SOURCE MATERIAL
****

(** * The Markdown renderer of the dashboard (Dashboard.js), embedded in Rocq

    The renderer is the component [MarkdownRenderer]: a chain of
    [String.prototype.replace] calls over one string.  JavaScript strings
    are sequences of UTF-16 code units; a code unit is modelled as an [N]
    and a string as a list of them, so that every test of the source (pipe,
    white space, digit, the range [ -:]) is a test on numbers.

    The file has three layers:
    - [JS]: the string primitives the source calls (trim, split, startsWith,
      includes, toLowerCase, number to string);
    - [Regex]: a backtracking matcher for the regular-expression operators
      that occur in the source, with [test] and the global [replace];
    - [Dashboard]: [MarkdownRenderer] and [getYouTubeEmbedUrl], pass by pass.

    Conventions: a function that can throw returns an [option], [None] being
    the exception; the object [rowGroups] is a finite map from property names
    to groups; the platform's URL constructor is a parameter of the mapper. *)

From Stdlib Require Import NArith List String Ascii Lia Bool DecimalString.
From stdpp Require Import base option list gmap.

Local Open Scope N_scope.
Local Open Scope nat_scope.

Abbreviation jstring := (list N).

(* ===================================================================== *)
(** ** String primitives *)
(* ===================================================================== *)

Module JS.

(** A literal of the source.  All literals of the renderer are ASCII. *)
Definition lit (s : string) : jstring :=
  map N_of_ascii (list_ascii_of_string s).

(** The HTML templates of the source are full of double quotes and hold no
    apostrophe; [tpl] reads an apostrophe as a double quote (code 34). *)
Definition tpl (s : string) : jstring :=
  map (fun c => if N.eqb c 39 then 34%N else c) (lit s).

Definition pipe : N := 124.
Definition LF : N := 10.
Definition CR : N := 13.

Definition N_in (lo hi c : N) : bool := N.leb lo c && N.leb c hi.

(** LineTerminator: LF, CR, U+2028, U+2029. *)
Definition isLineTerminator (c : N) : bool :=
  N.eqb c 10 || N.eqb c 13 || N.eqb c 8232 || N.eqb c 8233.

(** WhiteSpace and LineTerminator, the set that [trim] strips and that [\s]
    matches: TAB, LF, VT, FF, CR, SP, NBSP, U+1680, U+2000..U+200A, U+2028,
    U+2029, U+202F, U+205F, U+3000, U+FEFF. *)
Definition isSpace (c : N) : bool :=
  N_in 9 13 c || N.eqb c 32 || N.eqb c 160 || N.eqb c 5760
  || N_in 8192 8202 c || N.eqb c 8232 || N.eqb c 8233 || N.eqb c 8239
  || N.eqb c 8287 || N.eqb c 12288 || N.eqb c 65279.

****

Counting only lines that contain the word "Local", give the number found in the data, and nothing else.

2